それは、日本が私に何かをしてくれた、守ってくれた、報いてくれた、という実感がほとんどなかったという点です。
日本で生活していて、
- ここにいて良かった
- 日本社会に救われた
- この国の一員として大切にされた
そう感じた記憶は、正直に言って多くありませんでした。
だからこそ、「逃げ出す」という言い方は適切ではないかもしれませんが、日本を離れてアメリカに移住することに、抵抗や思い残しがなかったのだと思います。
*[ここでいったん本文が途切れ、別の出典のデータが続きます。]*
(* ===== verification/LevelEpisode.v ===== *)
(** Package strategyutil, level_episode.go: the two sequences a price level can host, a sweep that is reclaimed and turns the structure, and
    a break that is accepted, retested and rejected. *)
From S2P Require Import Prelude Float64 Market.
From S2P Require Indicator.
From Stdlib Require Import Floats.

(** * Data *)

Definition LevelReasonSweepTooDeep : string := "sweep_too_deep".
Definition LevelReasonAccepted : string := "accepted_not_swept".
Definition LevelReasonReclaimExpired : string := "reclaim_window_expired".
Definition LevelReasonReclaimLost : string := "reclaim_lost".
Definition LevelReasonNoStructure : string := "no_structure_reference".
Definition LevelReasonMSSExpired : string := "mss_window_expired".
Definition LevelReasonMSSQuality : string := "mss_quality_insufficient".
Definition LevelReasonATRUnavailable : string := "atr_unavailable".
Definition LevelReasonBreakFailed : string := "break_failed".
Definition LevelReasonRetestNotRejected : string := "retest_not_rejected".
Definition LevelReasonStaleRetest : string := "stale_retest".
Definition LevelReasonNoRetest : string := "no_retest".
Definition levelBarSeconds : Z := 300.

Record LevelSweepParams := mkSweepParams {
  sp_PipSize : float; MinSweepPips : float; MinSweepATR : float; MaxSweepPips : float; MinReclaimPips : float; MinReclaimATR : float;
  ReclaimMaxBars : Z; sp_AcceptanceCloses : Z; PivotBars : nat; LookbackBars : Z; MSSMaxBars : Z; MinMSSBody : float; MinMSSDisplacement : float;
  MinMSSCloseStrength : float; sp_ConfirmationMaxAge : Z; sp_MinWickRatio : float; RequireOrigin : bool
}.
Record LevelEpisode := mkEpisode {
  ep_Sweep : nat; ep_Reclaim : nat; ep_Confirm : nat; ep_Extreme : nat; ep_ShiftLevel : float; ep_ShiftPivot : nat; ep_BodyRatio : float;
  ep_DisplacementATR : float; ep_CloseStrength : float; ep_WickRejection : bool; ep_Depth : float
}.
Record LevelRejection := mkRejection { rj_Reason : string; rj_Sweep : nat }.

(** * Sweeps *)

Definition is_pivot_high (bars : list Candle) (n p : nat) : bool :=
  forallb (λ k, negb ((c_High (bars !!! (p - k)%nat) >=? c_High (bars !!! p)) || (c_High (bars !!! (p + k)%nat) >=? c_High (bars !!! p)))%float) (seq 1 n).
Definition PivotHighs (bars : list Candle) (n : nat) : list nat := List.filter (is_pivot_high bars n) (seq n (length bars - 2 * n)).
Definition barsBetween (bars : list Candle) (from to : nat) : Z := Z.quot (c_Time (bars !!! to) - c_Time (bars !!! from)) levelBarSeconds.
(** A reading of the volatility window: the cache it fills never changes one. *)
Definition reading (atr : Indicator.WilderWindow) (i : nat) : option float := fst (Indicator.ww_At atr (Z.of_nat i)).

Inductive episode_outcome :=
  | episodePending
  | episodeVoid (reason : string) (resume : nat)
  | episodeConfirmed (e : LevelEpisode).
Inductive reclaim_outcome :=
  | Reclaimed (r : nat)
  | Unavailable (j : nat)
  | AcceptedAt (j : nat)
  | Unreclaimed.
Section sweeps.
Context (bars : list Candle) (atr : Indicator.WilderWindow) (level : float) (p : LevelSweepParams).

Definition reclaim_buffer (a : float) : float := math_Max (MinReclaimPips p * sp_PipSize p) (MinReclaimATR p * a).
Fixpoint reclaim_loop (s0 : nat) (l : list nat) (below : Z) : reclaim_outcome :=
  match l with
  | [] => Unreclaimed
  | j :: rest =>
      if negb (barsBetween bars s0 j <=? ReclaimMaxBars p)%Z then Unreclaimed
      else
        match reading atr j with
        | None => Unavailable j
        | Some a =>
            if (c_Close (bars !!! j) >=? level + reclaim_buffer a)%float then Reclaimed j
            else
              let below := if (c_Close (bars !!! j) <? level)%float then (below + 1)%Z else 0%Z in
              if (sp_AcceptanceCloses p >? 0)%Z && (below >=? sp_AcceptanceCloses p)%Z then AcceptedAt j else reclaim_loop s0 rest below
        end
  end.
Definition lowest (s0 r : nat) : nat :=
  foldl (λ e j, if (c_Low (bars !!! j) <? c_Low (bars !!! e))%float then j else e) s0 (seq s0 (S r - s0)).
Definition wick_rejected (s0 r : nat) : bool :=
  existsb (λ j, (c_Close (bars !!! j) >? c_Open (bars !!! j))%float && (LowerWickRatio (bars !!! j) >=? sp_MinWickRatio p)%float) (seq s0 (S r - s0)).
(** The most recent pivot that qualifies, over the pivots from the latest. *)
Fixpoint structure_level (rev_pivots : list nat) (extreme j : nat) : option (float * nat) :=
  match rev_pivots with
  | [] => None
  | pv :: rest =>
      if (j <=? pv + PivotBars p)%nat || (extreme <=? pv)%nat then structure_level rest extreme j
      else if (Z.of_nat pv <? Z.of_nat extreme - LookbackBars p)%Z then None
      else if (c_High (bars !!! pv) >? level)%float then Some (c_High (bars !!! pv), pv)
      else structure_level rest extreme j
  end.
Definition structureLevel (extreme j : nat) : option (float * nat) := structure_level (reverse (PivotHighs bars (PivotBars p))) extreme j.
Definition shift_quality (c : Candle) (a : float) : bool :=
  (c_Close c >? c_Open c)%float && negb (BodyRatio c <? MinMSSBody p)%float && negb ((c_Close c - c_Open c) / a <? MinMSSDisplacement p)%float &&
  negb (CloseLocation c <? MinMSSCloseStrength p)%float.
Inductive shift_outcome :=
  | Shifted (j pivot : nat) (shift a : float)
  | Lost (j : nat)
  | Unshifted (anyReference sawBreak : bool).
Fixpoint shift_loop (r extreme : nat) (l : list nat) (anyReference sawBreak : bool) : shift_outcome :=
  match l with
  | [] => Unshifted anyReference sawBreak
  | j :: rest =>
      if negb (barsBetween bars r j <=? MSSMaxBars p)%Z then Unshifted anyReference sawBreak
      else
        let c := bars !!! j in
        if (c_Close c <? level)%float then Lost j
        else
          match structureLevel extreme j with
          | None => shift_loop r extreme rest anyReference sawBreak
          | Some (shift, pivot) =>
              if negb (c_Close c >? shift)%float then shift_loop r extreme rest true sawBreak
              else
                match reading atr j with
                | None => shift_loop r extreme rest true sawBreak
                | Some a => if shift_quality c a then Shifted j pivot shift a else shift_loop r extreme rest true true
                end
          end
  end.
(** The bars from [j] to the last. *)
Definition from_bar (j : nat) : list nat := seq j (length bars - j).
Definition asOf : nat := length bars - 1.
Definition runSweep (s0 : nat) : episode_outcome :=
  match reclaim_loop s0 (from_bar s0) 0 with
  | Unavailable j => episodeVoid LevelReasonATRUnavailable (j + 1)
  | AcceptedAt j => episodeVoid LevelReasonAccepted (j + 1)
  | Unreclaimed =>
      if (barsBetween bars s0 asOf <? ReclaimMaxBars p)%Z then episodePending
      else episodeVoid LevelReasonReclaimExpired
        (match List.find (λ j, (c_Close (bars !!! j) >=? level)%float) (from_bar (s0 + 1)) with Some j => j + 1 | None => asOf + 1 end)
  | Reclaimed r =>
      let extreme := lowest s0 r in
      let depth := (level - c_Low (bars !!! extreme))%float in
      if (MaxSweepPips p >? 0)%float && (depth >? MaxSweepPips p * sp_PipSize p)%float then episodeVoid LevelReasonSweepTooDeep (r + 1)
      else
        match shift_loop r extreme (from_bar (r + 1)) false false with
        | Lost j => episodeVoid LevelReasonReclaimLost j
        | Shifted j pivot shift a =>
            let c := bars !!! j in
            episodeConfirmed (mkEpisode s0 r j extreme shift pivot (BodyRatio c) ((c_Close c - c_Open c) / a)%float (CloseLocation c) (wick_rejected s0 r) depth)
        | Unshifted anyReference sawBreak =>
            if (barsBetween bars r asOf <? MSSMaxBars p)%Z then episodePending
            else episodeVoid (if negb anyReference then LevelReasonNoStructure else if sawBreak then LevelReasonMSSQuality else LevelReasonMSSExpired) (r + 1)
        end
  end.
Definition sweeps_at (i : nat) : bool :=
  match reading atr i with
  | None => false
  | Some a =>
      (c_Low (bars !!! i) <? level - math_Max (MinSweepPips p * sp_PipSize p) (MinSweepATR p * a))%float &&
      negb (RequireOrigin p && negb (c_Close (bars !!! (i - 1)%nat) >=? level)%float)
  end.
(** Every turn moves forward; [None] when the fuel runs out. *)
Fixpoint sweep_loop (fuel i to_ : nat) (episodes : list LevelEpisode) (rejections : list LevelRejection) : option (list LevelEpisode * list LevelRejection) :=
  match fuel with
  | O => None
  | S fuel =>
      if (to_ <? i)%nat then Some (episodes, rejections)
      else if negb (sweeps_at i) then sweep_loop fuel (i + 1) to_ episodes rejections
      else
        match runSweep i with
        | episodePending => sweep_loop fuel (asOf + 1) to_ episodes rejections
        | episodeVoid reason resume => sweep_loop fuel resume to_ episodes (rejections ++ [mkRejection reason i])
        | episodeConfirmed e =>
            sweep_loop fuel (ep_Confirm e + 1) to_
              (if (barsBetween bars (ep_Confirm e) asOf <=? sp_ConfirmationMaxAge p)%Z then episodes ++ [e] else episodes) rejections
        end
  end.
Definition FindLevelSweeps (from to_ : Z) : option (list LevelEpisode * list LevelRejection) :=
  let to_ := Z.min to_ (Z.of_nat (length bars) - 1) in
  if (to_ <? 0)%Z then Some ([], []) else sweep_loop (length bars + 2) (Z.to_nat (Z.max 1 from)) (Z.to_nat to_) [] [].
End sweeps.

(** * Retests *)

Record LevelRetestParams := mkRetestParams {
  rp_PipSize : float; rp_AcceptanceCloses : nat; RetestMaxBars : Z; BandBelow : float; BandAbove : float; rp_MinWickRatio : float;
  rp_ConfirmationMaxAge : Z
}.
Record LevelRetest := mkRetest {
  rt_Break : nat; rt_AcceptEnd : nat; rt_Retest : nat; rt_Confirm : nat; rt_RetestLow : float; rt_Engulfing : bool; rt_WickRejection : bool
}.
Inductive retest_outcome :=
  | RetestPending
  | RetestRefused (reason : string)
  | RetestConfirmed (r : LevelRetest).
Inductive touch_outcome :=
  | Touched (j : nat)
  | Failed
  | Untouched.
Section retests.
Context (bars : list Candle) (level : float) (p : LevelRetestParams).

Definition bandLow : float := (level - BandBelow p)%float.
Definition bandHigh : float := (level + BandAbove p)%float.
Fixpoint touch_loop (need : nat) (l : list nat) : touch_outcome :=
  match l with
  | [] => Untouched
  | j :: rest =>
      if negb (barsBetween bars need j <=? RetestMaxBars p)%Z then Untouched
      else if (c_Close (bars !!! j) <? bandLow)%float then Failed
      else if (c_Low (bars !!! j) <=? bandHigh)%float then Touched j
      else touch_loop need rest
  end.
Definition wick_at (j : nat) : bool :=
  let c := bars !!! j in (c_Close c >? bandHigh)%float && (c_Close c >? c_Open c)%float && (LowerWickRatio c >=? rp_MinWickRatio p)%float.
Definition engulf_at (j : nat) : bool :=
  let c := bars !!! j in let b := bars !!! (j - 1)%nat in
  (0 <? j)%nat && (c_Close b <? c_Open b)%float && (c_Close c >? c_Open c)%float && (c_Close c >=? c_Open b)%float && (c_Open c <=? c_Close b)%float &&
  (c_Close c >? level)%float.
Definition rejects_at (j : nat) : bool := wick_at j || engulf_at j.
Definition retest_of (breakIdx need touch j : nat) : LevelRetest :=
  let low := c_Low (bars !!! touch) in
  mkRetest breakIdx need touch j (if (c_Low (bars !!! j) <? low)%float then c_Low (bars !!! j) else low) (engulf_at j && negb (wick_at j)) (wick_at j).
Definition FindLevelRetest (breakIdx : nat) : retest_outcome :=
  let last := (length bars - 1)%nat in let need := (breakIdx + rp_AcceptanceCloses p)%nat in
  match List.find (λ j, (last <? j)%nat || negb (c_Close (bars !!! j) >? level)%float) (seq (breakIdx + 1) (rp_AcceptanceCloses p)) with
  | Some j => if (last <? j)%nat then RetestPending else RetestRefused LevelReasonBreakFailed
  | None =>
      match touch_loop need (seq (need + 1) (length bars - (need + 1))) with
      | Failed => RetestRefused LevelReasonBreakFailed
      | Untouched => if (barsBetween bars need last <? RetestMaxBars p)%Z then RetestPending else RetestRefused LevelReasonNoRetest
      | Touched touch =>
          if rejects_at touch then RetestConfirmed (retest_of breakIdx need touch touch)
          else if (last <? touch + 1)%nat then RetestPending
          else if rejects_at (touch + 1) then RetestConfirmed (retest_of breakIdx need touch (touch + 1))
          else if existsb (λ j, (c_Low (bars !!! j) <=? bandHigh)%float) (seq (touch + 2) (length bars - (touch + 2)))
          then RetestRefused LevelReasonStaleRetest
          else RetestRefused LevelReasonRetestNotRejected
      end
  end.
End retests.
これは、日本社会が悪いという単純な話ではありません。むしろ、相性の問題だったのだと、今は感じています。
学生時代を振り返ると、私の周囲には、
- 4年間アメリカで学び
- 語学力も身につけ
- それでも「やはり日本がいい」と言って帰国する日本人
が少なからずいました。
彼らにとって日本は、
- 帰る場所があり
- 安心できる社会があり
- 自分を受け入れてくれる感覚がある国
だったのだと思います。
一方で私にとっては、
「戻りたい場所が日本にあったか?」
と問われると、答えは正直に言ってノーでした。
この違いは、語学力や努力量では説明できません。
どの社会に自分が属していると感じられるか、という根本的な感覚の違いです。
だから私にとって英語学習とは、
- 便利なスキルを身につけることでも
- 視野を広げる教養でもなく
自分が生きられる社会を選び直す行為でした。
この感覚は、海外経験のあるすべての日本人に当てはまるものではありません。しかし、英語学習や移住を語るとき、この違いは非常に大きいと私は思っています。
※この意見は、人生の半分を日本、半分をアメリカで過ごした個人の実感に基づくものです。